Coping with fibromyalgia

Recently I was diagnosed with fibromyalgia.

It feels weird to say it sometimes. I feel like I'm too young to be dealing with chronic pain, even though it's not new to me.

What started my journey was an increase in migraines. I'm on medication that I take daily to prevent my migraines, as well as a strong medication when an attack does happen to come through. But these migraines were different. They focused on the top of my head and radiated down the center of my body. I could even feel pain on the roof of my mouth and in my throat.

Those migraines sparked a month-long journey of conversations and tests between my neurologist and my primary care physician. Then I was asked if there was a history of fibromyalgia in my family. I said, "yes, my mother has it." When I told my mom, it was the first time she took any of my diagnoses seriously. She even ran her hands over a few pressure points to see if ours were similar (which they are).
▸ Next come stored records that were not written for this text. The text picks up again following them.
(** C5: [exec_elf64] of a well-formed executable, by a process that has no address space yet, cannot fail and
    leaves the process ready to start it: in a new address space every segment holds the bytes of the file
    followed by zeros, the stack holds the arguments, and nothing else is mapped; the entry point, the stack
    pointer and the frame for the first context switch are set; the program break is a page boundary
    behind all segments; the kernel's page tables are active again with user access off; and no other
    address space has changed.  [frames_needed] free frames are enough. *)
Theorem exec_elf64_loads_program x roots trampoline buffer bytes argv envp file :
  sys_ok (x_vm x) roots → is_word 64 (kernel_pml4 (x_vm x)) ∧ kernel_pml4 (x_vm x) ≠ 0 →
  2 ≤ get_kernel_pml4_index (x_vm x) →
  buffer ≠ 0 → parse_file buffer bytes x = Ok (x, file) → is_valid_elf file = true →
  program_ok (get_kernel_pml4_index (x_vm x)) bytes (program_headers file) →
  Forall (Forall byte_ok) argv → Forall (Forall byte_ok) envp → stack_size argv envp ≤ USER_STACK_SIZE →
  (frames_needed (program_headers file) ≤ avail (vm_pmm (x_vm x)))%nat →
  pml4 (x_proc x) = 0 → 0 ≤ kernel_stack (x_proc x) ∧ kernel_stack (x_proc x) + KERNEL_STACK_SIZE < 2 ^ 64 →
  ∃ x' q, exec_elf64 trampoline buffer bytes argv envp x = Ok (x', ()) ∧
    launched roots bytes argv envp file trampoline x x' q ∧
    heap_break (x_proc x') mod 4096 = 0 ∧
    Forall (λ h, p_vaddr h + p_memsz h ≤ heap_break (x_proc x')) (program_headers file).
Proof.
  intros Hsys Hptr Hks Hbuf Hfile Hvalid Hprog Hargv Henvp Hsz Hav Hsp Hkst.
  destruct (exec_elf64_run x roots trampoline buffer bytes argv envp file) as (x' & q & Hrun & Hl); [done..|].
  exists x', q. split; [done|]. split; [done|]. rewrite (la_break _ _ _ _ _ _ _ _ _ Hl).
  destruct (foldl_break_spec (program_headers file) 0) as (_ & H1 & H2); [done..| |done].
  destruct Hsys as (_ & _ & _ & Hk). eapply Forall_impl; [apply Hprog|]. intros h [Hv Hm _ _ He]. pow_consts. lia.
Qed.
Record unstacked (rs : list reg) (vs : list Z) (m m' : mach) : Prop := {
  un_rsp : gpr m' RSP = gpr m RSP + 8 * length rs;
  un_gpr i r v : rs !! i = Some r → vs !! i = Some v → gpr m' r = v;
  un_other r : r ∉ rs → r ≠ RSP → gpr m' r = gpr m r;
  un_control : same_control m m';
  un_mem : mem m' = mem m;
}.

Lemma words_at_app w a ws ws' : words_at w a (ws ++ ws') ↔ words_at w a ws ∧ words_at w (a + 8 * length ws) ws'.
Proof.
  unfold words_at. split.
  - intros H. split; intros i v Hi.
    + apply H. by apply lookup_app_l_Some.
    + replace (a + 8 * length ws + 8 * i) with (a + 8 * (length ws + i)%nat) by lia. apply H.
      rewrite lookup_app_r by lia. by replace (length ws + i - length ws)%nat with i by lia.
  - intros [H H'] i v [Hi|[Hi Hv]]%lookup_app_Some; [by apply H|].
    replace (a + 8 * i) with (a + 8 * length ws + 8 * (i - length ws)%nat) by lia. by apply H'.
Qed.

Lemma words_at_cons w a v ws : words_at w a (v :: ws) ↔ w !! a = Some v ∧ words_at w (a + 8) ws.
Proof.
  rewrite (words_at_app w a [v] ws). cbn [length]. replace (a + 8 * 1%nat) with (a + 8) by lia. split; intros [H H'];
    (split; [|done]).
  - specialize (H 0%nat v eq_refl). by rewrite Z.add_0_r in H.
  - intros i u Hi. destruct i; [|done]. injection Hi as <-. by rewrite Z.add_0_r.
Qed.

Lemma words_at_same w w' a ws : (∀ b, a ≤ b < a + 8 * length ws → w' !! b = w !! b) → words_at w a ws → words_at w' a ws.
Proof. intros H Hw i v Hi. rewrite H; [by apply Hw|]. pose proof (lookup_lt_Some _ _ _ Hi). lia. Qed.

Lemma mem_load_run m a v : is_word 64 a → mem m !! a = Some v → load a m = Ok (m, v).
Proof. intros Ha Hv. unfold load. mrun. by rewrite wrap_small, Hv. Qed.

Lemma mem_store_run m a v : is_word 64 a → is_Some (mem m !! a) → store a v m = Ok (with_mem (insert a v) m, ()).
Proof.
  intros Ha [u Hu]. unfold store. rewrite (bind_ok (load a) _ m m u (mem_load_run m a u Ha Hu)). mrun.
  by rewrite wrap_small.
Qed.

Lemma push_run m v : room m 1 → ∃ m', push v m = Ok (m', ()) ∧ stacked [v] m m' ∧ same_control m m'.
Proof.
  intros [Hsp Hm]. specialize (Hm 0%nat ltac:(lia)). replace (gpr m RSP - 8 * (0%nat + 1)) with (gpr m RSP - 8) in Hm by lia.
  assert (is_word 64 (gpr m RSP - 8)) as Hw by (unfold is_word; lia).
  exists (with_gpr (<[RSP := gpr m RSP - 8]> (gpr m)) (with_mem (insert (gpr m RSP - 8) v) m)). split.
  - unfold push. rewrite (bind_ok (reg_get RSP) _ m m _ eq_refl).
    rewrite (bind_ok (store _ v) _ m _ () (mem_store_run m _ v Hw Hm)). unfold mov. mrun. by rewrite wrap_small.
  - split; [|done]. split; cbn [gpr mem with_gpr with_mem]; rewrite ?fn_lookup_insert; try done.
    + intros r Hr. by rewrite fn_lookup_insert_ne.
    + intros i u Hi. destruct i; [|done]. injection Hi as <-. rewrite Z.add_0_r. by rewrite lookup_insert_eq.
    + intros a Ha. rewrite lookup_insert_ne; [done|lia].
    + intros a Ha. by apply lookup_insert_is_Some'; right.
Qed.

Lemma stacked_nil m : stacked [] m m.
Proof. split; try done. cbn [length]. lia. Qed.

Lemma same_control_trans m m1 m2 : same_control m m1 → same_control m1 m2 → same_control m m2.
Proof. intros (?&?&?&?) (?&?&?&?). repeat split; congruence. Qed.

Lemma stacked_trans vs us m m1 m2 : stacked vs m m1 → stacked us m1 m2 → stacked (vs ++ us) m m2.
Proof.
  intros [R1 G1 W1 O1 D1] [R2 G2 W2 O2 D2]. split.
  - rewrite length_app. lia.
  - intros r Hr. rewrite G2, G1; done.
  - rewrite reverse_app. apply words_at_app. split; [done|]. rewrite length_reverse.
    replace (gpr m2 RSP + 8 * length us) with (gpr m1 RSP) by lia.
    apply (words_at_same (mem m1)); [|done]. intros b Hb. apply O2. rewrite length_reverse in Hb. lia.
  - intros a Ha. rewrite O2, O1 by lia. done.
  - auto.
Qed.
Lemma tss_bytes tss : TssDescriptor_bytes (make_tss_descriptor tss) =
  [103; 0; tss mod 256; (tss / 256) mod 256; (tss / 65536) mod 256; 0x89; 0; (tss / 16777216) mod 256] ++
  le_split 4 ((tss / 4294967296) mod 4294967296) ++ [0; 0; 0; 0].
Proof.
  unfold TssDescriptor_bytes, make_tss_descriptor.
  cbn [td_base_low td_base_mid td_base_high td_base_upper td_limit_low td_access td_limit_flags td_reserved].
  change 0xFFFF with (2 ^ 16 - 1). change 0xFF with (2 ^ 8 - 1). change 0xFFFFFFFF with (2 ^ 32 - 1).
  rewrite (land_low tss 16), !(land_low _ 8), (land_low _ 32), !Z.shiftr_div_pow2 by lia.
  change (le_split 2 (tss mod 2 ^ 16)) with [(tss mod 65536) mod 256; (tss mod 65536) / 256 mod 256].
  replace ((tss mod 65536) mod 256) with (tss mod 256) by lia. replace ((tss mod 65536) / 256 mod 256) with ((tss / 256) mod 256) by lia.
  reflexivity.
Qed.

(** The gates after the loop of [idt::init]. *)
Lemma init_gates_lookup vs st idt v : v ∈ vs → (v < length idt)%nat →
  init_gates vs st idt !! v = Some (gate_for (st v) 0x0 IDT_KERNEL_INT).
Proof.
  revert idt. induction vs as [|u vs IH]; intros idt Hv Hl; [by apply not_elem_of_nil in Hv|]. cbn [init_gates].
  destruct (decide (v ∈ vs)) as [Hin|Hin]; [apply IH; [done|unfold set_descriptor; by rewrite length_insert]|].
  apply elem_of_cons in Hv as [<-|?]; [|done]. clear IH. set (e := gate_for _ _ _).
  assert (∀ l, v ∉ vs → l !! v = Some e → init_gates vs st l !! v = Some e) as Hkeep.
  { clear -Hin. induction vs as [|u vs IH]; intros l Hn He; [done|]. apply not_elem_of_cons in Hn as [Hu Hn]. cbn [init_gates].
    apply IH; [done|done|]. unfold set_descriptor. by rewrite list_lookup_insert_ne. }
  apply Hkeep; [done|]. by apply list_lookup_insert_eq.
Qed.

Lemma IdtEntry_bytes_length e : length (IdtEntry_bytes e) = 16%nat.
Proof. unfold IdtEntry_bytes. rewrite !length_app, !le_split_length. reflexivity. Qed.

Lemma drop_entries l (v : nat) : drop (16 * v) (flat_map IdtEntry_bytes l) = flat_map IdtEntry_bytes (drop v l).
Proof.
  revert l. induction v as [|v IH]; intros l; [done|]. destruct l as [|e l]; [by rewrite !drop_nil|].
  cbn [flat_map drop]. rewrite <- IH. replace (16 * S v)%nat with (16 + 16 * v)%nat by lia.
  rewrite <- drop_drop.
  by rewrite drop_app_length' by (by rewrite IdtEntry_bytes_length).
Qed.

Lemma gate_at_entry idt (v : nat) isr : 0 ≤ isr < 2 ^ 64 → idt !! v = Some (gate_for isr 0x0 IDT_KERNEL_INT) →
  gate_at (flat_map IdtEntry_bytes idt) v = mk_gate isr KERNEL_CODE_SEL 0 IDT_KERNEL_INT.
Proof.
  intros Hi Hv. assert (∃ tl, drop (16 * v) (flat_map IdtEntry_bytes idt) = IdtEntry_bytes (gate_for isr 0x0 IDT_KERNEL_INT) ++ tl) as [tl Htl].
  { rewrite drop_entries, (drop_S _ _ _ Hv). by eexists. }
  assert (∀ (o : nat) n, bytes_at (flat_map IdtEntry_bytes idt) (16 * v + o) n =
    le_combine (take n (drop o (IdtEntry_bytes (gate_for isr 0x0 IDT_KERNEL_INT) ++ tl)))) as Hb.
  { intros o n. unfold bytes_at. rewrite <- Htl, drop_drop. do 3 f_equal. lia. }
  unfold gate_at. rewrite (Hb 0%nat), (Hb 6%nat), (Hb 8%nat), (Hb 2%nat), (Hb 4%nat), (Hb 5%nat).
  unfold gate_for, IdtEntry_bytes.
  cbn [offset_low selector ist attributes offset_mid offset_high ie_reserved].
  change 0xFFFF with (2 ^ 16 - 1). change 0xFFFFFFFF with (2 ^ 32 - 1).
  rewrite !(land_low _ 16), (land_low _ 32), !Z.shiftr_div_pow2 by lia.
  change (2 ^ 16) with 65536. change (2 ^ 32) with 4294967296.
  set (l := isr mod 65536). set (m := (isr / 65536) mod 65536). set (h := (isr / 4294967296) mod 4294967296).
  cbn [le_split app take drop le_combine]. f_equal. unfold l, m, h. lia.
Qed.

(** C23: the descriptor tables mean what the stubs assume.  In the bytes of the GDT the selectors 0x08, 0x10, 0x1B
    and 0x23 that SYSCALL, SYSRETQ, the gates and the entry frames use name present 64-bit segments over the
    whole address space whose privilege level is the selector's and of which 0x08 and 0x23 are code; selector
    0x28 names the task state segment at its full 64-bit address with its 104 bytes; and in the bytes of
    the IDT every one of the 256 vectors is a present ring 0 interrupt gate to its stub, in the kernel's code
    segment and without a stack switch. *)
Theorem descriptor_tables_decode tss isr_stub_table idt : 0 ≤ tss < 2 ^ 64 →
  (∀ v, (v < IDT_MAX_DESCRIPTORS)%nat → 0 ≤ isr_stub_table v < 2 ^ 64) → length idt = IDT_MAX_DESCRIPTORS →
  let gdt := GdtTable_bytes (init_gdt_table tss) in
  (∀ sel code, (sel, code) ∈ [(0x08, true); (0x10, false); (0x1B, false); (0x23, true)] →
    segment_at gdt sel = mk_segment 0 0xFFFFF (0x92 + 8 * Z.b2z code + 32 * ring sel) FLAGS_64BIT_4KB) ∧
  system_base gdt 0x28 = tss ∧ seg_limit (segment_at gdt 0x28) = SIZEOF_TSS - 1 ∧ seg_access (segment_at gdt 0x28) = 0x89 ∧
  (∀ v, (v < IDT_MAX_DESCRIPTORS)%nat →
    gate_at (flat_map IdtEntry_bytes (idt_init isr_stub_table idt)) v =
      mk_gate (isr_stub_table v) KERNEL_CODE_SEL 0 IDT_KERNEL_INT).
Proof.
  intros Ht Hst Hl gdt. assert (drop 40 gdt = TssDescriptor_bytes (make_tss_descriptor tss)) as Hd by reflexivity.
  assert (segment_at gdt 0x28 = mk_segment (tss mod 4294967296) 103 0x89 0) as Hseg.
  { unfold segment_at, bytes_at. change (Z.to_nat (8 * (0x28 / 8))) with 40%nat. rewrite Hd, tss_bytes.
    rewrite take_app_length' by reflexivity. rewrite segment_of_bytes by (repeat constructor; unfold byte_ok; lia).
    f_equal; lia. }
  split; [|split; [|split; [|split]]].
  - intros sel code H. rewrite !elem_of_cons, elem_of_nil in H.
    destruct H as [H|[H|[H|[H|[]]]]]; injection H as -> ->; reflexivity.
  - unfold system_base. rewrite Hseg. cbn [seg_base]. unfold bytes_at.
    change (Z.to_nat (8 * (0x28 / 8) + 8)) with (40 + 8)%nat. rewrite <- drop_drop, Hd, tss_bytes.
    rewrite drop_app_length', take_app_length', le_combine_split by apply le_split_length || reflexivity.
    change (2 ^ (8 * 4%nat)) with 4294967296. change (2 ^ 32) with 4294967296. lia.
  - by rewrite Hseg.
  - by rewrite Hseg.
  - intros v Hv. apply gate_at_entry; [by apply Hst|]. apply init_gates_lookup; [|by rewrite Hl].
    apply elem_of_seq. unfold IDT_MAX_DESCRIPTORS in *. lia.
Qed.

Lemma descriptor_tables_decode_witness :
  let gdt := GdtTable_bytes (init_gdt_table 0xFFFFFFFF80200000) in
  let idt := idt_init (λ v, 0xFFFFFFFF80003000 + 16 * v) (replicate 256 (mk_IdtEntry 0 0 0 0 0 0 0)) in
  segment_at gdt 0x23 = mk_segment 0 0xFFFFF 0xFA 0xA ∧ system_base gdt 0x28 = 0xFFFFFFFF80200000 ∧
  gate_at (flat_map IdtEntry_bytes idt) 33 = mk_gate 0xFFFFFFFF80003210 0x08 0 0x8E.
Proof.
  destruct (descriptor_tables_decode 0xFFFFFFFF80200000 (λ v, 0xFFFFFFFF80003000 + 16 * v)
    (replicate 256 (mk_IdtEntry 0 0 0 0 0 0 0))) as (H1 & H2 & _ & _ & H3).
  - lia.
  - unfold IDT_MAX_DESCRIPTORS. lia.
  - apply length_replicate.
  - split; [apply (H1 0x23 true); do 3 apply list_elem_of_further; apply list_elem_of_here|]. split; [exact H2|].
    apply (H3 33%nat). unfold IDT_MAX_DESCRIPTORS. lia.
Defined.

(** [load_gdt] returns to its caller in the kernel's segments. *)
Lemma load_gdt_run m reload_cs ra : room m 2 → gpr m RSP + 8 < 2 ^ 64 → mem m !! gpr m RSP = Some ra →
  ∃ m', load_gdt reload_cs m = Ok (m', ()) ∧ cs m' = 0x08 ∧ ss m' = 0x10 ∧ rip m' = ra ∧ gpr m' RSP = gpr m RSP + 8 ∧
    (∀ r, r ∉ [RAX; RSP] → gpr m' r = gpr m r).
Proof.
  intros Hroom Hlt Hra. set (m1 := with_gpr (<[RAX := reload_cs]> (gpr m)) (with_sel (cs m) 0x10 m)).
  assert (room m1 2) as Hroom1 by exact Hroom.
  destruct (push_run m1 0x08) as (m2 & R2 & S2 & C2); [by apply (room_le _ _ 2); [lia|]|].
  destruct (push_run m2 (gpr m2 RAX)) as (m3 & R3 & S3 & C3); [by apply (stacked_room [0x08] m1)|].
  pose proof (stacked_trans _ _ _ _ _ S2 S3) as [P1 P2 P3 P4 P5]. change (gpr m1 RSP) with (gpr m RSP) in P1, P4.
  cbn [length app] in P1. cbn [app reverse rev_append] in P3. rewrite !words_at_cons in P3. destruct P3 as (W1 & W2 & _).
  destruct Hroom as [[Hr _] _]. destruct (same_control_trans _ _ _ C2 C3) as (_ & _ & E3 & _).
  unfold load_gdt. rewrite (bind_ok (modify (λ m, with_sel (cs m) 0x10 m)) _ m _ () eq_refl), (bind_ok (mov RAX reload_cs) _ _ _ () eq_refl).
  change (with_gpr _ (with_sel _ _ _)) with m1.
  rewrite (bind_ok _ _ _ _ _ R2), (bind_ok (push_reg RAX) _ m2 m3 () R3). unfold retfq.
  set (m4 := with_gpr (<[RSP := gpr m3 RSP + 8]> (gpr m3)) m3).
  assert (gpr m4 RSP = gpr m3 RSP + 8) as H4 by (cbn [m4 gpr with_gpr]; by rewrite fn_lookup_insert).
  set (m5 := with_gpr (<[RSP := gpr m4 RSP + 8]> (gpr m4)) m4).
  set (m6 := with_rip (gpr m2 RAX) (with_sel 0x08 (ss m5) m5)).
  assert (gpr m6 RSP = gpr m RSP) as H6 by (cbn [m6 m5 gpr with_gpr with_rip with_sel]; rewrite fn_lookup_insert, H4; lia).
  rewrite (bind_ok _ _ m3 m6 ()).
  2:{ rewrite (bind_ok pop _ m3 m4 (gpr m2 RAX)); [|apply pop_run; [unfold is_word; lia|lia|done]].
      rewrite (bind_ok pop _ m4 m5 0x08); [done|]. apply pop_run; rewrite ?H4; [unfold is_word; lia|lia|done]. }
  eexists. split; [apply ret_run; rewrite H6; [unfold is_word; lia|lia|]|].
  { change (mem m6) with (mem m3). rewrite P4 by lia. exact Hra. }
  cbn [cs ss rip gpr with_rip with_gpr with_sel m6 m5 m4]. split; [done|]. split; [by rewrite E3|]. split; [done|].
  split; [rewrite fn_lookup_insert; cbn [m6 m5 m4 gpr with_rip with_gpr with_sel]; rewrite !fn_lookup_insert; lia|].
  intros r Hn. rewrite !fn_lookup_insert_ne by set_solver. rewrite P2 by set_solver.
  cbn [m1 gpr with_gpr with_sel]. by rewrite fn_lookup_insert_ne by set_solver.
Qed.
Now that I know, a lot of questions I had about my health have been answered. I told my boss and my husband that I noticed my health declining since November, but I think it was due to an increase in stress because I took on three classes for my master's. Once the quarter was over, the migraines went away and I had less pain. When the quarter started up again in January, the spike in migraines happened again and that's when this whole journey started.

But then I began to look back on previous trips my husband and I took. We love road-tripping, and I used to be someone who could go to work the next day after driving in, no matter how late it was when we got in or if it was a 4-hour drive or a 12-hour drive. But on the past few road trips, I noticed myself having to call in to work the next day, or planning our drives around days I wasn't scheduled so I wouldn't have to take as many days off. I found myself in pain, waking up with migraines, and just physically exhausted. Now I know why.

It's taken a toll on my mental health, as much as I hate to admit it. I feel so down, depressed even, about the fact that I can't do as much as I used to. I try to be as active as I used to be, but then it catches up to me later, either that same day or the next day. For example, yesterday I took a walk in between my sessions. Not just a stroll, but a power walk. And when I got home after my last session, I found myself "deteriorating". I ended up falling asleep on the couch (something that is becoming a habit) and when I awoke, I had to call my husband for help because I couldn't will my body to get up. That's how much pain I was in. And as soon as I stood up, the room started spinning.

And as I write this, I'm having to take a few breaks because I feel myself spinning. Who knew vertigo was a side effect? It's the one I'm noticing more and my neurologist first thought it was related to my migraines, but now we know it's not.

I'm still trying to accept my diagnosis. I hate that I have to rest more, plan my days better, and can't work myself too much. I feel like I've become lazy. However, I'm learning the triggers of my flare-ups and what helps with the pain. I've refused fibromyalgia medication due to how I saw it affect my mom. I'd rather deal with it as naturally as possible before I absolutely need something. I'm already stuck with migraine and ADHD medications, I don't want to add something else to that cocktail just yet.

My therapist hasn't heard about this yet. But maybe next time I write about this, I'll be sharing the best natural remedies for fibromyalgia and the best techniques to cope (I'm already thinking about CBT).

I was diagnosed with fibromyalgia. Thanks, mom.